Data in this exercise
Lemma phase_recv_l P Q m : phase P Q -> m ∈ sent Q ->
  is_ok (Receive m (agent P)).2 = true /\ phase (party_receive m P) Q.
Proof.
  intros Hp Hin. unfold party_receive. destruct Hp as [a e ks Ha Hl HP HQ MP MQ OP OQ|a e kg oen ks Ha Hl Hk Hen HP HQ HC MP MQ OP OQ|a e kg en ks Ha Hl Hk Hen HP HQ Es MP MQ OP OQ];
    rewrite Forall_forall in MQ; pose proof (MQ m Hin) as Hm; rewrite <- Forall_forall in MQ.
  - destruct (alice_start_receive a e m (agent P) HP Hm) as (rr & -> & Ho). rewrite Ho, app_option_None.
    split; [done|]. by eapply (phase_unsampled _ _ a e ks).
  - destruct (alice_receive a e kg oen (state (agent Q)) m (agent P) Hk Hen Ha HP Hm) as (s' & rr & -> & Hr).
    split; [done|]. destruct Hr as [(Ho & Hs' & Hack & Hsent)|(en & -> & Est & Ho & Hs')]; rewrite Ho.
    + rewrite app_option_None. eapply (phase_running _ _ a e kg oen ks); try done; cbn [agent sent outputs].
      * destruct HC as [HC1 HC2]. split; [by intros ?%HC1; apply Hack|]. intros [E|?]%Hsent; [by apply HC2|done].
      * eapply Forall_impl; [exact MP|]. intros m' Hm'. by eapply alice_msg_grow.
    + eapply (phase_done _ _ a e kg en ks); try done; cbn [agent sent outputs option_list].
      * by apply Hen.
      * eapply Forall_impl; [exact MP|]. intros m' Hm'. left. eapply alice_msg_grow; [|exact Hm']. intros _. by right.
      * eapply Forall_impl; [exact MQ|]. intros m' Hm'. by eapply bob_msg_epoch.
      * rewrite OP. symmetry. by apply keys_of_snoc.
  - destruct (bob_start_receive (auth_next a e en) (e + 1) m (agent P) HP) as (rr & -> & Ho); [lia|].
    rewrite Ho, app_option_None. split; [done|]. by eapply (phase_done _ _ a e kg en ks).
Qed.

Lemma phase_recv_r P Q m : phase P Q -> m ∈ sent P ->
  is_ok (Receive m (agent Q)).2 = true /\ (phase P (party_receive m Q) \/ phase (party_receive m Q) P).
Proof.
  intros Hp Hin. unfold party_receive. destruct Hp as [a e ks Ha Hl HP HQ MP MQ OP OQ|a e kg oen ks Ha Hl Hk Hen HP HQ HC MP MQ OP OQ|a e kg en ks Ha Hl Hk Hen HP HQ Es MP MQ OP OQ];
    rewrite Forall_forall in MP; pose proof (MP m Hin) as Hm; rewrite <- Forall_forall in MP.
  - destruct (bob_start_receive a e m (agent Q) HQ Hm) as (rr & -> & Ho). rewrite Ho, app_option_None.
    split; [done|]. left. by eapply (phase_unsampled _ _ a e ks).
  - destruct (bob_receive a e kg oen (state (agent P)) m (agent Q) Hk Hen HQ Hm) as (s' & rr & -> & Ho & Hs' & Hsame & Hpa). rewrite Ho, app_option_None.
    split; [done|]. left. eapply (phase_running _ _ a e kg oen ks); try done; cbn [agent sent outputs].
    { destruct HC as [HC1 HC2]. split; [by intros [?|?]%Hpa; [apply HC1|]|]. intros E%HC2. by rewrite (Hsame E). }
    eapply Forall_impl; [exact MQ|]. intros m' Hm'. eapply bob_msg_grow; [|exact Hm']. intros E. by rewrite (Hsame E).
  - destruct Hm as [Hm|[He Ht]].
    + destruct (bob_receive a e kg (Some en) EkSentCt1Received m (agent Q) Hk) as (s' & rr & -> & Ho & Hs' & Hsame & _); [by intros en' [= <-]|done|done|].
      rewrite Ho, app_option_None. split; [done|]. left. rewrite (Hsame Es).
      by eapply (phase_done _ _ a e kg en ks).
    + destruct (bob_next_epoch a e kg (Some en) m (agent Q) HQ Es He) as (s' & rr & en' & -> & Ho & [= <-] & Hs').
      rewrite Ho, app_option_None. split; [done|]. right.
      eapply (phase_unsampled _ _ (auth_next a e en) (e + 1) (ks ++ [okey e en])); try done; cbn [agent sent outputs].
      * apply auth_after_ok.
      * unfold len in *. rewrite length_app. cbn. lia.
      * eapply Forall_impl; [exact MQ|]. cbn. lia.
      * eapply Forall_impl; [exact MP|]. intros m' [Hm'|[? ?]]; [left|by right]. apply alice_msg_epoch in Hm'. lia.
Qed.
---
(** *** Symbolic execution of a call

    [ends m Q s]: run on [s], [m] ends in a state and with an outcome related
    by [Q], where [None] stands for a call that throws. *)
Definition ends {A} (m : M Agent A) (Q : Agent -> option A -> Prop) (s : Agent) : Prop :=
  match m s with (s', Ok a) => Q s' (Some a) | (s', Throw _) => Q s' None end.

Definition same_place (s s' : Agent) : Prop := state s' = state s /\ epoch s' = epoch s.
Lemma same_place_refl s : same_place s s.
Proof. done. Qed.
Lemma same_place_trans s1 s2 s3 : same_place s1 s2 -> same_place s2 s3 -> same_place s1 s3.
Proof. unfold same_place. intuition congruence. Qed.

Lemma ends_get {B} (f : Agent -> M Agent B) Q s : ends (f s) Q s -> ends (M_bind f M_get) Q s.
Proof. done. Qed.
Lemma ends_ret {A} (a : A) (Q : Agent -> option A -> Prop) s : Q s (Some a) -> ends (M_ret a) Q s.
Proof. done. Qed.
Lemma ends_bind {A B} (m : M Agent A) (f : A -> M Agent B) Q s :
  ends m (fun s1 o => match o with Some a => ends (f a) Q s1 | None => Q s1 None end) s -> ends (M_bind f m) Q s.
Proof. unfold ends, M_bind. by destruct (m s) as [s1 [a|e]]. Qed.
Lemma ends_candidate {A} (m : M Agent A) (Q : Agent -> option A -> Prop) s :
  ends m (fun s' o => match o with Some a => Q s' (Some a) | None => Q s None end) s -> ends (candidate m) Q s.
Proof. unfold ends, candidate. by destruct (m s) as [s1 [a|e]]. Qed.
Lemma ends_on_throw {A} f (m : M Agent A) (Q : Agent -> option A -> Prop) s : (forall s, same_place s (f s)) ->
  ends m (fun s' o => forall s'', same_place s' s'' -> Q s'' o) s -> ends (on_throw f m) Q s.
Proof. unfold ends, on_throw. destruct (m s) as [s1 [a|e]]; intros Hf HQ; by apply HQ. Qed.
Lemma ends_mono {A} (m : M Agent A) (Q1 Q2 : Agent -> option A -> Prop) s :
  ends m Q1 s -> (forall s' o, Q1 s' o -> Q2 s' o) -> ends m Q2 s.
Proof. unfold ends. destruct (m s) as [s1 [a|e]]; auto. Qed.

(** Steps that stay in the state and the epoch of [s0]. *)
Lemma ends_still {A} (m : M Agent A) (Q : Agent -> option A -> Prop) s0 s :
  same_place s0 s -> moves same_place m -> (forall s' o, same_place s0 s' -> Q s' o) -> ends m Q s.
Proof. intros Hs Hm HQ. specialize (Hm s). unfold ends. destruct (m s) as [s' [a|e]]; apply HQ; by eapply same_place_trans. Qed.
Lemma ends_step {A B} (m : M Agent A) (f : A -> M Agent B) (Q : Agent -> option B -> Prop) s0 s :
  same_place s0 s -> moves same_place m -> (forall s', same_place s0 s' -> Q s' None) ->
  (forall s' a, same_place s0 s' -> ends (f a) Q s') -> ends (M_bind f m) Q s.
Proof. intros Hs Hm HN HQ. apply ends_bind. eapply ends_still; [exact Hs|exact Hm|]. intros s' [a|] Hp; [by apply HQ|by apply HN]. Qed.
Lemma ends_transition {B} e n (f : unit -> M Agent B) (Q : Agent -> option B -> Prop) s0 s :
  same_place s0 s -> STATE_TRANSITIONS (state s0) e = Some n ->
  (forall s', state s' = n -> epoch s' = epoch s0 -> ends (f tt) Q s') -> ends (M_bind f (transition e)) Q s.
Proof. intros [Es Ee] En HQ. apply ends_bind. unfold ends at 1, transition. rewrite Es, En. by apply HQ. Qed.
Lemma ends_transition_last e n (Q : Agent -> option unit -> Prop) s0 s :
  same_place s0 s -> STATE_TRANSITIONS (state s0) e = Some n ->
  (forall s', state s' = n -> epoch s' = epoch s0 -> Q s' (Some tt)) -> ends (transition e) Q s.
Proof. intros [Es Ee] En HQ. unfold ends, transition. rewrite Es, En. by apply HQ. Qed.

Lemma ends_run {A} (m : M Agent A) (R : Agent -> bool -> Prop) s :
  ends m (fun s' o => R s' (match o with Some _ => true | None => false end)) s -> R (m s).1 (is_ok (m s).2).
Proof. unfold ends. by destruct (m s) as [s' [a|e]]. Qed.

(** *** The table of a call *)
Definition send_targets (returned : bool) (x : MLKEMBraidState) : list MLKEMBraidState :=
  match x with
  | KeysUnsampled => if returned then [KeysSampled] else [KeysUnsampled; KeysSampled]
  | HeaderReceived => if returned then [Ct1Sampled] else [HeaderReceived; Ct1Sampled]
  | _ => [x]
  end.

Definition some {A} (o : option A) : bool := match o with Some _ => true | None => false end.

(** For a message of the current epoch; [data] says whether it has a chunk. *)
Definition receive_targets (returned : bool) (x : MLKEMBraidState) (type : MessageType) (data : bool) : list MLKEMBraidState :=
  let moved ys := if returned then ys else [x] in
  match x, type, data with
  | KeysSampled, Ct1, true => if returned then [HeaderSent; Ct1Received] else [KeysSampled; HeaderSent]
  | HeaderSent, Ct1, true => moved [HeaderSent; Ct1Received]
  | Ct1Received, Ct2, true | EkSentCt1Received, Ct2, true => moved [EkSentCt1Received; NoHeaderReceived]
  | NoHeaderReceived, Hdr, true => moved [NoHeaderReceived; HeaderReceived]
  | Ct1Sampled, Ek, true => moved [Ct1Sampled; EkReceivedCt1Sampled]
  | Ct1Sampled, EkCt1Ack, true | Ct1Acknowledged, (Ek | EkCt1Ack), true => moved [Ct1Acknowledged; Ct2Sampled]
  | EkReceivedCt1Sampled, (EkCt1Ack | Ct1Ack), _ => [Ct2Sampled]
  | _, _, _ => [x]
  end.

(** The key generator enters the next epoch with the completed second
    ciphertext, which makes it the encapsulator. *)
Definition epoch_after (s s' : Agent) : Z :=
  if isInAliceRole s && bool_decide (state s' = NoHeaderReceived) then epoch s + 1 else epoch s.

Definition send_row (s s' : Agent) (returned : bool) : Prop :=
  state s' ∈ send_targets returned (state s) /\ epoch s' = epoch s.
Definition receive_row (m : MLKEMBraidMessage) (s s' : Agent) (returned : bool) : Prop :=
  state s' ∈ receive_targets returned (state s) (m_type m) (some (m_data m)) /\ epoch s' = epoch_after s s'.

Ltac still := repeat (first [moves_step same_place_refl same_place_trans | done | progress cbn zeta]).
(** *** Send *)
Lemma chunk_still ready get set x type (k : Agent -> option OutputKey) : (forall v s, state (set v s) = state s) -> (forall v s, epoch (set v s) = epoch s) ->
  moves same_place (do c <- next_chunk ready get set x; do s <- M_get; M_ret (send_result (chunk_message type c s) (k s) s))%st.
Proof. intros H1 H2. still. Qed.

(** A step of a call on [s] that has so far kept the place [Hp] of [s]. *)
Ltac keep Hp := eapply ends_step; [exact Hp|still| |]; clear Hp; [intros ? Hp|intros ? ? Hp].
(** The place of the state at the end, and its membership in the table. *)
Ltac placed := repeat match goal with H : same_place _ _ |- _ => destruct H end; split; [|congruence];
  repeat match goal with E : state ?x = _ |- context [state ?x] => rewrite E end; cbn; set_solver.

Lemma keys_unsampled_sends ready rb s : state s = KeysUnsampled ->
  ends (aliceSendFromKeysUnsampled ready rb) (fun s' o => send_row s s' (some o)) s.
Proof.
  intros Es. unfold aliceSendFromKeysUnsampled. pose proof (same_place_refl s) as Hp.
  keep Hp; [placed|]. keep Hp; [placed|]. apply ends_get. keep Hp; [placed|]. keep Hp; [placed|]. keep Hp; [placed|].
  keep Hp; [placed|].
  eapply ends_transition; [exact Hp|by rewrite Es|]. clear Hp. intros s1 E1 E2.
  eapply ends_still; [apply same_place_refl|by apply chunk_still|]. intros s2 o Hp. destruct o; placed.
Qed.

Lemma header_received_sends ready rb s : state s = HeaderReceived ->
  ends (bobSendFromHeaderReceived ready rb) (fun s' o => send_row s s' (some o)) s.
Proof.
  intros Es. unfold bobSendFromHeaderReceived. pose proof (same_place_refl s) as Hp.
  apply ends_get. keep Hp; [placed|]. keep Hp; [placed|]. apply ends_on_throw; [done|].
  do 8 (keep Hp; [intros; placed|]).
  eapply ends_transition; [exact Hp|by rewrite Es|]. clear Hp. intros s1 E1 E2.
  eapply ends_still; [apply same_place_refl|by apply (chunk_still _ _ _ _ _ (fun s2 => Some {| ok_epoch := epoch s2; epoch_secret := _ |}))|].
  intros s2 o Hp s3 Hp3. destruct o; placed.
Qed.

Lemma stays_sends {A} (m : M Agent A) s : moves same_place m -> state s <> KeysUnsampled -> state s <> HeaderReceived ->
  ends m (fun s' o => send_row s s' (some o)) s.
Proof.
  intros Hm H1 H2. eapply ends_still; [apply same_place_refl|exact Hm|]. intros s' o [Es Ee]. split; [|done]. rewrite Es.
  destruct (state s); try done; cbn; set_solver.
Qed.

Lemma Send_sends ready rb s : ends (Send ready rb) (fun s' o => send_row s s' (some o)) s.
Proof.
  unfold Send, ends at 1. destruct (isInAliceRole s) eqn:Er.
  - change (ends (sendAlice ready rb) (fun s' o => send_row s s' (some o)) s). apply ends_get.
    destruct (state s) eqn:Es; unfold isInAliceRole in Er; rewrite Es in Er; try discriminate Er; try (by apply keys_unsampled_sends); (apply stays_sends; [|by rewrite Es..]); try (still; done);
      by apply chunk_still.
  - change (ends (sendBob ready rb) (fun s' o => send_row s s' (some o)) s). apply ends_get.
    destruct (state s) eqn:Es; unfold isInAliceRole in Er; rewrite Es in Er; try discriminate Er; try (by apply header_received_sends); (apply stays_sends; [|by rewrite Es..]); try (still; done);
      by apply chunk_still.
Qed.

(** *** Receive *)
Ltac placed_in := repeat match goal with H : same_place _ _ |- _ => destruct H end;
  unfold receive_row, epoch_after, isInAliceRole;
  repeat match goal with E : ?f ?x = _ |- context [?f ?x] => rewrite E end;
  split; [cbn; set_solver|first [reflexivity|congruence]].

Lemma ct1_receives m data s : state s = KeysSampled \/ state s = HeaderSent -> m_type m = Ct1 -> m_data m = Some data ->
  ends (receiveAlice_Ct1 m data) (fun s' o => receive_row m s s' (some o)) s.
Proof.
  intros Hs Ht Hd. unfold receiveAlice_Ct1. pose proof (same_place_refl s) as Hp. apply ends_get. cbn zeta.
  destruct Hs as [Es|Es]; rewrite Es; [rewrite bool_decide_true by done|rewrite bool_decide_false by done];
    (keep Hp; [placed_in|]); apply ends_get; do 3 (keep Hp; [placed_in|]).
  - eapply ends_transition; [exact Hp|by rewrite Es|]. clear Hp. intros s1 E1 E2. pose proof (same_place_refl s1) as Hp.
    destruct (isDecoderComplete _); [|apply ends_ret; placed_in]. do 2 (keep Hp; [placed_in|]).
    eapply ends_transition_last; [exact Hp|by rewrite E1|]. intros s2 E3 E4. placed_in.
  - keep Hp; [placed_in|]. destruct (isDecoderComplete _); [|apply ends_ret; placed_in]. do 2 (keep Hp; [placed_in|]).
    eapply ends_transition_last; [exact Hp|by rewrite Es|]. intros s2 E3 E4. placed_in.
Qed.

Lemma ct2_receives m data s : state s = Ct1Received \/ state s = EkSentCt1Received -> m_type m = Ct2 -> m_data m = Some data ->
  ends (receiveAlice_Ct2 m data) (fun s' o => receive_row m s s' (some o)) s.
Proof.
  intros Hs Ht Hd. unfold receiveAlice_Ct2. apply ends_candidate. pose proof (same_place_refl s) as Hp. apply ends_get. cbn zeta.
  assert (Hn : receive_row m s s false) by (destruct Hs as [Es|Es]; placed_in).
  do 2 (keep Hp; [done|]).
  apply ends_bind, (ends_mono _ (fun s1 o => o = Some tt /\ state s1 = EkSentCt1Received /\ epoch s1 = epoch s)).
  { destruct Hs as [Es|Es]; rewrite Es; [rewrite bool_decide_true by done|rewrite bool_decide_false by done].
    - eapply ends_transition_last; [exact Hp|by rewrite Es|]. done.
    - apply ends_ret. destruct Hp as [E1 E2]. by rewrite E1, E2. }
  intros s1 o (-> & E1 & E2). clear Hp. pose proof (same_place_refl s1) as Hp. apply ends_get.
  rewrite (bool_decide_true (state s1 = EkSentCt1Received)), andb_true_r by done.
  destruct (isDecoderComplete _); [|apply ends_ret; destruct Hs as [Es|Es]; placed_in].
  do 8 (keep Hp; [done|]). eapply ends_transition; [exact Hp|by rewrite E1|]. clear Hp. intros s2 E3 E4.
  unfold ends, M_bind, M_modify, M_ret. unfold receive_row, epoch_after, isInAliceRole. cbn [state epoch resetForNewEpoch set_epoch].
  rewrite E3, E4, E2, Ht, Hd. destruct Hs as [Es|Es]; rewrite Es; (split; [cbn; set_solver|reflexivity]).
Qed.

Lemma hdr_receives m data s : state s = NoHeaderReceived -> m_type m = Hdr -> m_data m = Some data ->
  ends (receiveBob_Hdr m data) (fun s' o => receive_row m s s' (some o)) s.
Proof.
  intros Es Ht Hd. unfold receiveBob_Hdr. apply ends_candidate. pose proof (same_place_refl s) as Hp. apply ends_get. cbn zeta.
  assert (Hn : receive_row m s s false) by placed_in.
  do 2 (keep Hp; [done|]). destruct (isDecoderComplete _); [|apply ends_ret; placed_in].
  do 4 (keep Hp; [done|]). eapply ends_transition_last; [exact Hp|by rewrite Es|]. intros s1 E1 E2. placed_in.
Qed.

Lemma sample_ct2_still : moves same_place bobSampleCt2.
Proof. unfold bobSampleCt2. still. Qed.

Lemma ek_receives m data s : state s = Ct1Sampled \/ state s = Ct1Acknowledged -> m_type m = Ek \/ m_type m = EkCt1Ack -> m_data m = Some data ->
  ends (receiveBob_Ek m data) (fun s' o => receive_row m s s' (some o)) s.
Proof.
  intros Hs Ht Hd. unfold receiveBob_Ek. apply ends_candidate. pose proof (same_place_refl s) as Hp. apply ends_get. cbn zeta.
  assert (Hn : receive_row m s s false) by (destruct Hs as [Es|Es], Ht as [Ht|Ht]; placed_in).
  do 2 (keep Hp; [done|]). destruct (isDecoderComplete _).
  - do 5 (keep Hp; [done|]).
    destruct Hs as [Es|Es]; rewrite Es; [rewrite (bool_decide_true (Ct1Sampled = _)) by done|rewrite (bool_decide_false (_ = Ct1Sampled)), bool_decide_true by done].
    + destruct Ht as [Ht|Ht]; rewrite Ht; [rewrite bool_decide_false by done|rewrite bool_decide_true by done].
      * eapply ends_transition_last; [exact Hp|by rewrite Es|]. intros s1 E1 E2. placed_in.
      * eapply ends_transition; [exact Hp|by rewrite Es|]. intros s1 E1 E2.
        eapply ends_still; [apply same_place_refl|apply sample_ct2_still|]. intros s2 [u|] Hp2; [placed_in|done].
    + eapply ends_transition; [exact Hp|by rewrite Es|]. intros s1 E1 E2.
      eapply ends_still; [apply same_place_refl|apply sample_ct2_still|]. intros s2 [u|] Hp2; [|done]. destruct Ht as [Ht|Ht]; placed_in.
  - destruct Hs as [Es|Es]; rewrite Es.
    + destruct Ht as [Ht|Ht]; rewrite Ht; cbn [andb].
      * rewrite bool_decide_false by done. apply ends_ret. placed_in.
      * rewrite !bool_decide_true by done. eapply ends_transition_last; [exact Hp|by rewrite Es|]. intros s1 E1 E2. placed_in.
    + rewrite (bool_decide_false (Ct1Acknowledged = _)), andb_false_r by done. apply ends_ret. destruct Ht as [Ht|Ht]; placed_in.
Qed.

Your assignment
Everything above from the line with "do 4 (keep Hp;" to the line with "Proof. unfold bobSampleCt2. still. Qed.", both included, must be repeated exactly, and nothing outside that range.

Result below
  do 4 (keep Hp; [done|]). eapply ends_transition_last; [exact Hp|by rewrite Es|]. intros s1 E1 E2. placed_in.
Qed.

Lemma sample_ct2_still : moves same_place bobSampleCt2.
Proof. unfold bobSampleCt2. still. Qed.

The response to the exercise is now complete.